(INPUT RECORDS begins)
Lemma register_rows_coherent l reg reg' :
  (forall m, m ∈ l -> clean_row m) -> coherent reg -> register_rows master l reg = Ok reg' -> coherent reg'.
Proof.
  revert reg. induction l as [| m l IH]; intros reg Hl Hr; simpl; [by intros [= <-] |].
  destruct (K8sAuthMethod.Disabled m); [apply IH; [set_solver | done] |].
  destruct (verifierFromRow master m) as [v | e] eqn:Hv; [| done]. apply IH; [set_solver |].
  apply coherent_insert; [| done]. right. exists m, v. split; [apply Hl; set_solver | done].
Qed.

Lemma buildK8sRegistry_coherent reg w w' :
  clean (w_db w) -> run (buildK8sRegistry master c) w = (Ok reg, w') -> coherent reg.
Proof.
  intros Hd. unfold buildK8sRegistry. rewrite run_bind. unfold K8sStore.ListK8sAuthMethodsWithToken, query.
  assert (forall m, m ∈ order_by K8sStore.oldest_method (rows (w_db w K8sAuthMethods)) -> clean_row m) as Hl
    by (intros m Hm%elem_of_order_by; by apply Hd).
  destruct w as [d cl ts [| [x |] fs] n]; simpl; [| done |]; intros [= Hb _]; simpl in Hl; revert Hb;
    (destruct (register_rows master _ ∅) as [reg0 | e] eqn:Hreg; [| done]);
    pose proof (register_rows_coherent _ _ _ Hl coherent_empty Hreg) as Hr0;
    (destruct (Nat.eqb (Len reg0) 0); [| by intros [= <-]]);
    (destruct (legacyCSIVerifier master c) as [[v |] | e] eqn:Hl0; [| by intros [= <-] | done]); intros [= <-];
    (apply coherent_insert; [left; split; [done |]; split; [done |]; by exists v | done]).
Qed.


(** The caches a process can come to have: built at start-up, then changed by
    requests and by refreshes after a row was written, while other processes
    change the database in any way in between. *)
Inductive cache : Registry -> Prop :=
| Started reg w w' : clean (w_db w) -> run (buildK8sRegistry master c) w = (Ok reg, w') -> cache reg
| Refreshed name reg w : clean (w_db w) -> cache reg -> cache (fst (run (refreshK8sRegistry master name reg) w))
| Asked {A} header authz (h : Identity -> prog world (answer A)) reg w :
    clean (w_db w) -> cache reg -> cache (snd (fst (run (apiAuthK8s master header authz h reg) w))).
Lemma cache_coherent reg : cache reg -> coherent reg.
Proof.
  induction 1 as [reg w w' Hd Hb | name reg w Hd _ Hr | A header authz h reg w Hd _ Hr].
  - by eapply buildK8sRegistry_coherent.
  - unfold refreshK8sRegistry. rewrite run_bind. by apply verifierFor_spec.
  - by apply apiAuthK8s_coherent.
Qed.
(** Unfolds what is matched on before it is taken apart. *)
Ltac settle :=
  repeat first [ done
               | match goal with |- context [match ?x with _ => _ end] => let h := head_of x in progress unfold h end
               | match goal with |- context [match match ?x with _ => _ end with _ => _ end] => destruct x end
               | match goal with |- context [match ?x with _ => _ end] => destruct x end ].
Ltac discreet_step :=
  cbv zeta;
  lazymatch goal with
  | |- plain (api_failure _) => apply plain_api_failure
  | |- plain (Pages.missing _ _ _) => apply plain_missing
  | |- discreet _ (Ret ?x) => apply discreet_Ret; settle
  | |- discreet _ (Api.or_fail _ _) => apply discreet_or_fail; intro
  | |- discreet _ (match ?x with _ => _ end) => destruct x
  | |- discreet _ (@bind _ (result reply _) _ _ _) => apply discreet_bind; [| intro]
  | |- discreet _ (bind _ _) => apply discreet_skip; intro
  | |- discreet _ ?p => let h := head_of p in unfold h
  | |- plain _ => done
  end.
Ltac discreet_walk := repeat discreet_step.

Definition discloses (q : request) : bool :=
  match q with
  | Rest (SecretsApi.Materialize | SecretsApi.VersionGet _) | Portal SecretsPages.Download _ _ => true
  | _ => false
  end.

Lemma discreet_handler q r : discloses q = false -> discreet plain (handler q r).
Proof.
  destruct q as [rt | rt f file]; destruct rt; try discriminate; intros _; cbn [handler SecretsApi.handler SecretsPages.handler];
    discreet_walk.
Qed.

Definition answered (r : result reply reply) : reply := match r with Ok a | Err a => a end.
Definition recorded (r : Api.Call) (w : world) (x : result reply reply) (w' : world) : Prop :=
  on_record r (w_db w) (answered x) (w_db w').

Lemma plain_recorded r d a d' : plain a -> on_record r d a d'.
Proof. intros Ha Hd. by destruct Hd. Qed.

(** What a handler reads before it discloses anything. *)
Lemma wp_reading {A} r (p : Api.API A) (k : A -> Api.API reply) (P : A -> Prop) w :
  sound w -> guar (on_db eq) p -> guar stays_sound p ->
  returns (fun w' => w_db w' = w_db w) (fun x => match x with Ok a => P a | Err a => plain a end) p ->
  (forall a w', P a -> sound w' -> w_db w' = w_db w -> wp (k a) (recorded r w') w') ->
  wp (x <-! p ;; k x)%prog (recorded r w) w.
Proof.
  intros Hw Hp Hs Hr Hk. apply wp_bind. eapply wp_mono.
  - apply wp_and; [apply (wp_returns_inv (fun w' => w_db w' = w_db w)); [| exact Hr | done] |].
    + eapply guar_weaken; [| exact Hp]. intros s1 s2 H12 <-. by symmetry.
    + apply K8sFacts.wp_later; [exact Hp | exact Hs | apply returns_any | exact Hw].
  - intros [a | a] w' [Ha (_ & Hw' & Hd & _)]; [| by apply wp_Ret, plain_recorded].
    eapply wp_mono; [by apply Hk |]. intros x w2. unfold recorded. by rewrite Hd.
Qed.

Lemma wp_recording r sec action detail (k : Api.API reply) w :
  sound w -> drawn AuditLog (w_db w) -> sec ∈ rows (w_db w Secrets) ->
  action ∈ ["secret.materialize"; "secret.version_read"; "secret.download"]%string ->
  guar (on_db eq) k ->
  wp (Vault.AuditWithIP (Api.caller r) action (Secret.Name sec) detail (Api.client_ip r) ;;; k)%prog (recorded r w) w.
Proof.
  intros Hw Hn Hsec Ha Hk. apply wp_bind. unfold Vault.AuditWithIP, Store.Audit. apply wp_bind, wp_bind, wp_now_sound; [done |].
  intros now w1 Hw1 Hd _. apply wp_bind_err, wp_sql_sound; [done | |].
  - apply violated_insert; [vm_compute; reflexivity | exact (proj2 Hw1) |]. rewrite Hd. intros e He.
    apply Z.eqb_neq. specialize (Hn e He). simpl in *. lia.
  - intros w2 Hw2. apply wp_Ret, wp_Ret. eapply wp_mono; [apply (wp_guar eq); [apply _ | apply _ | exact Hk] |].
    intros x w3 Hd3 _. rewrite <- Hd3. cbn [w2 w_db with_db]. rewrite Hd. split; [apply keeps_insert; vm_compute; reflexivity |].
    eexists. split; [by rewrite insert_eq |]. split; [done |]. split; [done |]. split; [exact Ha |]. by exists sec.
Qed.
(INPUT RECORDS ends)
Set down no line except those from the one with "on_record r (w_db" to the last line of the data, inclusive, each exactly as written.

  on_record r (w_db w) (answered x) (w_db w').

Lemma plain_recorded r d a d' : plain a -> on_record r d a d'.
Proof. intros Ha Hd. by destruct Hd. Qed.

(** What a handler reads before it discloses anything. *)
Lemma wp_reading {A} r (p : Api.API A) (k : A -> Api.API reply) (P : A -> Prop) w :
  sound w -> guar (on_db eq) p -> guar stays_sound p ->
  returns (fun w' => w_db w' = w_db w) (fun x => match x with Ok a => P a | Err a => plain a end) p ->
  (forall a w', P a -> sound w' -> w_db w' = w_db w -> wp (k a) (recorded r w') w') ->
  wp (x <-! p ;; k x)%prog (recorded r w) w.
Proof.
  intros Hw Hp Hs Hr Hk. apply wp_bind. eapply wp_mono.
  - apply wp_and; [apply (wp_returns_inv (fun w' => w_db w' = w_db w)); [| exact Hr | done] |].
    + eapply guar_weaken; [| exact Hp]. intros s1 s2 H12 <-. by symmetry.
    + apply K8sFacts.wp_later; [exact Hp | exact Hs | apply returns_any | exact Hw].
  - intros [a | a] w' [Ha (_ & Hw' & Hd & _)]; [| by apply wp_Ret, plain_recorded].
    eapply wp_mono; [by apply Hk |]. intros x w2. unfold recorded. by rewrite Hd.
Qed.

Lemma wp_recording r sec action detail (k : Api.API reply) w :
  sound w -> drawn AuditLog (w_db w) -> sec ∈ rows (w_db w Secrets) ->
  action ∈ ["secret.materialize"; "secret.version_read"; "secret.download"]%string ->
  guar (on_db eq) k ->
  wp (Vault.AuditWithIP (Api.caller r) action (Secret.Name sec) detail (Api.client_ip r) ;;; k)%prog (recorded r w) w.
Proof.
  intros Hw Hn Hsec Ha Hk. apply wp_bind. unfold Vault.AuditWithIP, Store.Audit. apply wp_bind, wp_bind, wp_now_sound; [done |].
  intros now w1 Hw1 Hd _. apply wp_bind_err, wp_sql_sound; [done | |].
  - apply violated_insert; [vm_compute; reflexivity | exact (proj2 Hw1) |]. rewrite Hd. intros e He.
    apply Z.eqb_neq. specialize (Hn e He). simpl in *. lia.
  - intros w2 Hw2. apply wp_Ret, wp_Ret. eapply wp_mono; [apply (wp_guar eq); [apply _ | apply _ | exact Hk] |].
    intros x w3 Hd3 _. rewrite <- Hd3. cbn [w2 w_db with_db]. rewrite Hd. split; [apply keeps_insert; vm_compute; reflexivity |].
    eexists. split; [by rewrite insert_eq |]. split; [done |]. split; [done |]. split; [exact Ha |]. by exists sec.
Qed.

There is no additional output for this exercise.